* What to do: Among the lines below, restate word for word only those from the line with "order [R] that" through the line with "intros Hgt Hle Htrans.", with both end lines kept.

--- Extracted information ---

(** [getDiskCacheFiles] lists no file, whatever the directory holds: its
    [require] throws and the error is caught. *)
Lemma getDiskCacheFiles_empty s : getDiskCacheFiles s = [].
Proof. unfold getDiskCacheFiles. destruct (node s); reflexivity. Qed.

(** So [getStats] counts nothing on the disk backend. *)
Lemma getStats_disk s :
  isMemory s = false ->
  getStats s
  = Returns {| size := 0; totalHits := 0; totalCostSaved := 0%float;
               averageHitRate := 0%float |} s.
Proof.
  intros Hm. unfold getStats, allEntries, getAllDiskCache, bind, getState.
  rewrite Hm, getDiskCacheFiles_empty. reflexivity.
Qed.

(** C9 at a concrete input.  A disk cache that holds one entry: [clear]
    throws and deletes nothing, the cache file is still there with its
    entry, and [getStats] reports size 0 all the same, as it does on every
    disk cache ([getStats_disk]).  (On the memory backend [clear] does empty
    the map: [clear_memory].) *)
Theorem clear_disk_fails :
  set nodeCrypto wholeNumber k1 1000 freshDiskCache = Returns tt diskAfterSet /\
  clear diskAfterSet
  = Throws "EISDIR: illegal operation on a directory, read" diskAfterSet /\
  stored diskAfterSet (Sha256.hex "k1") (k1Entry 0) /\
  getStats diskAfterSet
  = Returns {| size := 0; totalHits := 0; totalCostSaved := 0%float;
               averageHitRate := 0%float |} diskAfterSet.
Proof.
  split; [vm_compute; reflexivity|]. split; [vm_compute; reflexivity|]. split.
  - unfold stored. replace (isMemory diskAfterSet) with false by reflexivity.
    exists [(fileName (Sha256.hex "k1"), {| content := Json (k1Entry 0); mtime := 1000 |})],
      {| content := Json (k1Entry 0); mtime := 1000 |}.
    split; [reflexivity|]. split; [vm_compute; reflexivity|reflexivity].
  - apply getStats_disk. reflexivity.
Qed.

End CacheFacts.

Section FloatOrder.

Local Open Scope float_scope.

Lemma SFleb_trans (a x b : spec_float) :
  SFleb a x = true -> SFleb x b = true -> SFleb a b = true.
Proof.
  unfold SFleb.
  destruct a as [sa|sa| |sa ma ea], x as [sx|sx| |sx mx ex], b as [sb|sb| |sb mb eb];
    cbn [SFcompare]; try discriminate; try reflexivity;
    repeat match goal with s : bool |- _ => destruct s end;
    try discriminate; try reflexivity.
  all: change (Pos.compare_cont Eq ma mx) with (Pos.compare ma mx);
       change (Pos.compare_cont Eq mx mb) with (Pos.compare mx mb);
       change (Pos.compare_cont Eq ma mb) with (Pos.compare ma mb).
  all: destruct (Z.compare_spec ea ex); try discriminate;
       destruct (Z.compare_spec ex eb); try discriminate;
       destruct (Z.compare_spec ea eb); try reflexivity; try lia; subst.
  all: destruct (Pos.compare_spec ma mx); try discriminate;
       destruct (Pos.compare_spec mx mb); try discriminate;
       destruct (Pos.compare_spec ma mb); try reflexivity; try discriminate; try lia.
Qed.

Lemma leb_trans (a x b : float) :
  (a <=? x) = true -> (x <=? b) = true -> (a <=? b) = true.
Proof. rewrite !leb_spec. apply SFleb_trans. Qed.

End FloatOrder.

Section SortedFacts.

Context {A : Type}.

(** Every element of the sorted array is above the ones behind it, for an
    order [R] that the test decides on the elements (those with [P]). *)
Lemma toSortedBy_sorted (behind : A -> A -> bool) (P : A -> Prop) (R : A -> A -> Prop) :
  (forall x y, P x -> P y -> behind x y = true -> R y x) ->
  (forall x y, P x -> P y -> behind x y = false -> R x y) ->
  (forall x y z, P x -> P y -> P z -> R x y -> R y z -> R x z) ->
  forall l, Forall P l -> StronglySorted R (toSortedBy behind l).
Proof.
  intros Hgt Hle Htrans.
  assert (Hins : forall x s, P x -> Forall P s -> StronglySorted R s ->
            StronglySorted R (insert_sorted behind x s)).
  { intros x s Px. induction s as [|y s IH]; intros Ps Hs; simpl.
    - constructor; constructor.
    - inversion Ps as [|? ? Py Ps']; subst. inversion Hs as [|? ? Hs' Hy]; subst.
      destruct (behind x y) eqn:B.
      + constructor; [now apply IH|].
        apply Forall_forall. intros z Hz. apply insert_sorted_In in Hz.
        destruct Hz as [->|Hz]; [now apply Hgt|].
        rewrite Forall_forall in Hy. now apply Hy.
      + constructor; [exact Hs|].
        constructor; [now apply Hle|].
        apply Forall_forall. intros z Hz.
        rewrite Forall_forall in Hy, Ps'.
        apply (Htrans x y z); auto. }
  induction l as [|x l IH]; intros HP; simpl; [constructor|].
  inversion HP; subst. apply Hins; auto.
  apply Forall_forall. intros z Hz. apply toSortedBy_In in Hz.
  rewrite Forall_forall in H2. now apply H2.
Qed.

---

* Written response:
    order [R] that the test decides on the elements (those with [P]). *)
Lemma toSortedBy_sorted (behind : A -> A -> bool) (P : A -> Prop) (R : A -> A -> Prop) :
  (forall x y, P x -> P y -> behind x y = true -> R y x) ->
  (forall x y, P x -> P y -> behind x y = false -> R x y) ->
  (forall x y z, P x -> P y -> P z -> R x y -> R y z -> R x z) ->
  forall l, Forall P l -> StronglySorted R (toSortedBy behind l).
Proof.
  intros Hgt Hle Htrans.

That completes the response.